Debra Lafave’s Child’s Play
In a stunning turn of events this week, Debra Lafave, the former Florida teacher who made international headlines for having sex with a 14-year-old student, has resurfaced in the public eye. Shockingly, Lafave requested that a Florida court amend the terms of her probation to permit her to have supervised contact with the children of her relatives and friends. Lafave’s recent motion raises highly controversial legal and ethical questions concerning how courts and society should handle convicted sex offenders, particularly those who have engaged in acts similar to Lafave, as they transition from serving their sentences back into everyday life.
The Debra Lafave story, with a sultry blond teacher at its center, has been tailor made for the tabloids since the original allegations were lodged against her in 2004. The sensational case immediately sparked intense interest by mainstream media in the disturbing trend of female teachers engaging in sexual relations with minor male students. Hollywood has also examined the traumatic social and psychological consequences of these illicit and illegal relationships most recently in the 2006 critically acclaimed film, “Notes on a Scandal” starring Cate Blanchett and Judi Dench. The soon to be released documentary, “After School” which features Debra Lafave’s ex-husband Owen Lafave, focuses squarely on this alarming phenomenon through original footage as well as interviews with experts and victims.
Lafave, 29, pleaded guilty in 2006 to two counts of lewd and lascivious battery for having sex with her victim in a classroom and other locations. As punishment for her crime, Lafave was sentenced in a Hillsborough Country Court to a mere hand slap without jail time. Lafave served two and a half years under house arrest out of the three years to which she was sentenced. She was freed last year and now the comely young woman is serving seven years probation. Lafave also completed a sex offender therapy program as part of her sentence. In December 2007, Lafave violated her probation and was arrested for spending time with a 17-year-old female co-worker at a restaurant. Lafave claimed she was unaware that this relationship was in violation of her probation. Luckily for Lafave, the court allowed the isolated incident to slide. However, the arrest was a reminder to Debra Lafave that her behavior was being monitored closely during her probationary period. One of the conditions of LaFave’s probation is that she is banned from having contact with minors. A Florida court is expected to hear LaFave’s current motion to ease that ban on Thursday.

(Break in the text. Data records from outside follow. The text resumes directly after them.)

(** X8: what is left when the script stops at the first problem with an
    unsupported objective count: the reports of the problems before it
    are in place, that of problem [q] with [q * runs] entries; there is
    no report for that problem or any later one; and [experiment_stats]
    holds the [(pid - 1) * runs] entries of the runs that were made. *)
Theorem earlier_reports_survive_a_failure (w : World) (moea : string)
    (runs pid : Z)
    (Hfamily : known_family moea)
    (Hruns : 1 <= runs)
    (Hpid : 1 <= pid <= 9)
    (Hcount : ~ supported (evaluator_n_objs (in1kmop w pid)))
    (Hbefore : forall q, 1 <= q < pid ->
                         supported (evaluator_n_objs (in1kmop w q))) :
  let final := snd (run_main w moea runs) in
  (forall q, 1 <= q < pid ->
     exists entries,
       read_file (report_name q moea) (files final) = Some (JArray entries)
       /\ List.length entries = (Z.to_nat q * Z.to_nat runs)%nat)
  /\ (forall q, pid <= q <= 9 ->
        read_file (report_name q moea) (files final) = None)
  /\ List.length (experiment_stats final)
     = (Z.to_nat (pid - 1) * Z.to_nat runs)%nat.
Proof.
  cbn zeta.
  rewrite (run_main_stops_at w moea runs pid Hfamily Hruns Hpid Hcount Hbefore).
  cbn [snd files experiment_stats].
  split; [|split].
  - intros q Hq.
    rewrite (range_split 1 q pid) by lia.
    rewrite after_problems_file
      by (intros q' Hq'; apply in_range in Hq';
          apply report_name_distinct; lia).
    eexists. split; [reflexivity|].
    rewrite length_map, after_problems_stats_length.
    rewrite length_app, range_length.
    cbn [initial experiment_stats List.length].
    replace (Z.to_nat (q - 1) + 1)%nat with (Z.to_nat q) by lia.
    reflexivity.
  - intros q Hq.
    rewrite after_problems_frame; [reflexivity|].
    intros q' Hq'. apply in_range in Hq'. apply report_name_distinct; lia.
  - rewrite after_problems_stats_length, range_length.
    cbn [initial experiment_stats List.length]. lia.
Qed.

Lemma earlier_reports_survive_a_failure_witness :
  known_family "nsga2"
  /\ 1 <= 2
  /\ 1 <= 3 <= 9
  /\ ~ supported (evaluator_n_objs (in1kmop Demo.world5 3))
  /\ (forall q, 1 <= q < 3 ->
                supported (evaluator_n_objs (in1kmop Demo.world5 q)))
  /\ List.length (experiment_stats (snd (run_main Demo.world5 "nsga2" 2)))
     = 4%nat.
Proof.
  assert (Hfamily : known_family "nsga2") by (left; reflexivity).
  assert (Hruns : 1 <= 2) by lia.
  assert (Hpid : 1 <= 3 <= 9) by lia.
  assert (Hcount : ~ supported (evaluator_n_objs (in1kmop Demo.world5 3)))
    by (unfold supported; cbn; lia).
  assert (Hbefore : forall q, 1 <= q < 3 ->
                      supported (evaluator_n_objs (in1kmop Demo.world5 q))).
  { intros q Hq. assert (Hq' : q = 1 \/ q = 2) by lia.
    destruct Hq' as [-> | ->]; left; reflexivity. }
  split; [exact Hfamily|]. split; [exact Hruns|]. split; [exact Hpid|].
  split; [exact Hcount|]. split; [exact Hbefore|].
  exact (proj2 (proj2 (earlier_reports_survive_a_failure
                         Demo.world5 "nsga2" 2 3
                         Hfamily Hruns Hpid Hcount Hbefore))).
Defined.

Should Debra LaFave be legally permitted to have close contact with children even if such contact is under strict supervision? If so, what procedural safeguards need to be established to protect any children Lafave may come into contact with and is there the risk that she will commit new criminal acts if her probation terms are amended? Owen Lafave, Debra’s ex-husband believes his ex-wife’s current motion should be denied by the court. He stated to Elites TV, “I’m still firmly of the opinion that Debbie’s original sentence was far too lenient. The probation terms were part of a settlement agreement to avoid jail that she, by her own doing, agreed to and while it’s unfortunate that her sentence makes her life difficult; what is even more unfortunate are her original actions that caused harm to the victim, his family, as well as many other people close to Debbie including both me and her parents. Her house arrest period has already been reduced so would I urge the court and Judge Timmerman to uphold the original contemplated probationary period and all clauses in reference to her dealings with minors.”
In evaluating whether to grant Debra Lafave’s new motion, the court must come down hard this time by carefully considering the circumstances surrounding her original crime and determine whether she has and will continue to abide by the rules of her probation. Additionally, the judge needs to fully assess whether LaFave has been sufficiently rehabilitated from an emotional and psychological standpoint so as to not pose a future threat to other children or young adults. Lafave’s track record demonstrates, however, that she has violated the rules of her probation in the past without fully understanding the legal implications of her actions. LaFave has also been diagnosed with bipolar disorder which she has claimed may have contributed to her desire to engage in an inappropriate sexual relationship with a teenage boy. The court will need to determine the likely impact that any psychological disorder Lafave is now experiencing or has experienced in the past will have on her current propensity to engage in the acts that were the subject of her original crime.
Ultimately, in deciding on Debra Lafave’s motion, the court must balance her desire to begin reestablishing a normal life against the potential risk Lafave poses to the minors she may come into contact with as she reintegrates into civil society. The judge will also have to determine whether Lafave has served a sentence that is truly commensurate with the nature and severity of her crime. If the court grants Lafave’s motion, it is essential that it establish strict guidelines and procedures to monitor her interaction with minors so as to ensure their protection. If the motion is denied, it will simply provide Debra Lafave with more time to contemplate the deep consequences of her actions on her victim, his and her families as well as society at-large.
Matt Semino is a New York attorney and legal commentator. He is a graduate of Columbia Law School , Cornell University and is a Fulbright Scholar.